Set down the records again, keeping each line exactly as it is.

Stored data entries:
-- Opening Marker --
(** * DaikinCloudProxy: the login proxy of lib/proxy.js

    A shallow embedding of the class [DaikinCloudProxy].  Every callback of
    the source is a function on the session state; the event loop runs one
    callback at a time, so a run of the program is a list of events folded
    over the state.  The two collaborators (the TLS interception engine and
    the OpenID client) are not part of the repository: the pure methods of
    the client are section variables, and what the engines and the network
    answer (bind outcomes, exchange outcomes, random values) is the input of
    the events. *)

From Stdlib Require Import Ascii String.
From stdpp Require Import base option list strings gmap.

Local Open Scope string_scope.

(** ** JavaScript values used by the class *)

(** An [Error] object: [name], [message], the optional [code] that Node puts
    on system errors, and the [stack] text. *)
Record jsError := mkError {
  err_name : string;
  err_message : string;
  err_code : option string;
  err_stack : string;
}.

(** [new Error(msg)].  The stack of an error raised by the class is never
    read by the class; only its header line is kept. *)
Definition Error (msg : string) : jsError :=
  {| err_name := "Error"; err_message := msg; err_code := None;
     err_stack := "Error: " +:+ msg |}.

(** [new TypeError(msg)], raised by the runtime on a property access on
    [null] or [undefined]. *)
Definition TypeError (msg : string) : jsError :=
  {| err_name := "TypeError"; err_message := msg; err_code := None;
     err_stack := "TypeError: " +:+ msg |}.

(** [String(err)], that is [Error.prototype.toString]. *)
Definition error_toString (e : jsError) : string :=
  if decide (err_name e = "") then err_message e
  else if decide (err_message e = "") then err_name e
  else err_name e +:+ ": " +:+ err_message e.

(** [String(x)] for a property that is a string or [undefined]. *)
Definition js_string (x : option string) : string :=
  match x with Some s => s | None => "undefined" end.

(** Truthiness of a property that is a string or [undefined]. *)
Definition truthy (x : option string) : bool :=
  match x with
  | Some s => if decide (s = "") then false else true
  | None => false
  end.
-- Closing Marker --
### RESPONSE FOR THIS EXERCISE
(** * DaikinCloudProxy: the login proxy of lib/proxy.js

    A shallow embedding of the class [DaikinCloudProxy].  Every callback of
    the source is a function on the session state; the event loop runs one
    callback at a time, so a run of the program is a list of events folded
    over the state.  The two collaborators (the TLS interception engine and
    the OpenID client) are not part of the repository: the pure methods of
    the client are section variables, and what the engines and the network
    answer (bind outcomes, exchange outcomes, random values) is the input of
    the events. *)

From Stdlib Require Import Ascii String.
From stdpp Require Import base option list strings gmap.

Local Open Scope string_scope.

(** ** JavaScript values used by the class *)

(** An [Error] object: [name], [message], the optional [code] that Node puts
    on system errors, and the [stack] text. *)
Record jsError := mkError {
  err_name : string;
  err_message : string;
  err_code : option string;
  err_stack : string;
}.

(** [new Error(msg)].  The stack of an error raised by the class is never
    read by the class; only its header line is kept. *)
Definition Error (msg : string) : jsError :=
  {| err_name := "Error"; err_message := msg; err_code := None;
     err_stack := "Error: " +:+ msg |}.

(** [new TypeError(msg)], raised by the runtime on a property access on
    [null] or [undefined]. *)
Definition TypeError (msg : string) : jsError :=
  {| err_name := "TypeError"; err_message := msg; err_code := None;
     err_stack := "TypeError: " +:+ msg |}.

(** [String(err)], that is [Error.prototype.toString]. *)
Definition error_toString (e : jsError) : string :=
  if decide (err_name e = "") then err_message e
  else if decide (err_message e = "") then err_name e
  else err_name e +:+ ": " +:+ err_message e.

(** [String(x)] for a property that is a string or [undefined]. *)
Definition js_string (x : option string) : string :=
  match x with Some s => s | None => "undefined" end.

(** Truthiness of a property that is a string or [undefined]. *)
Definition truthy (x : option string) : bool :=
  match x with
  | Some s => if decide (s = "") then false else true
  | None => false
  end.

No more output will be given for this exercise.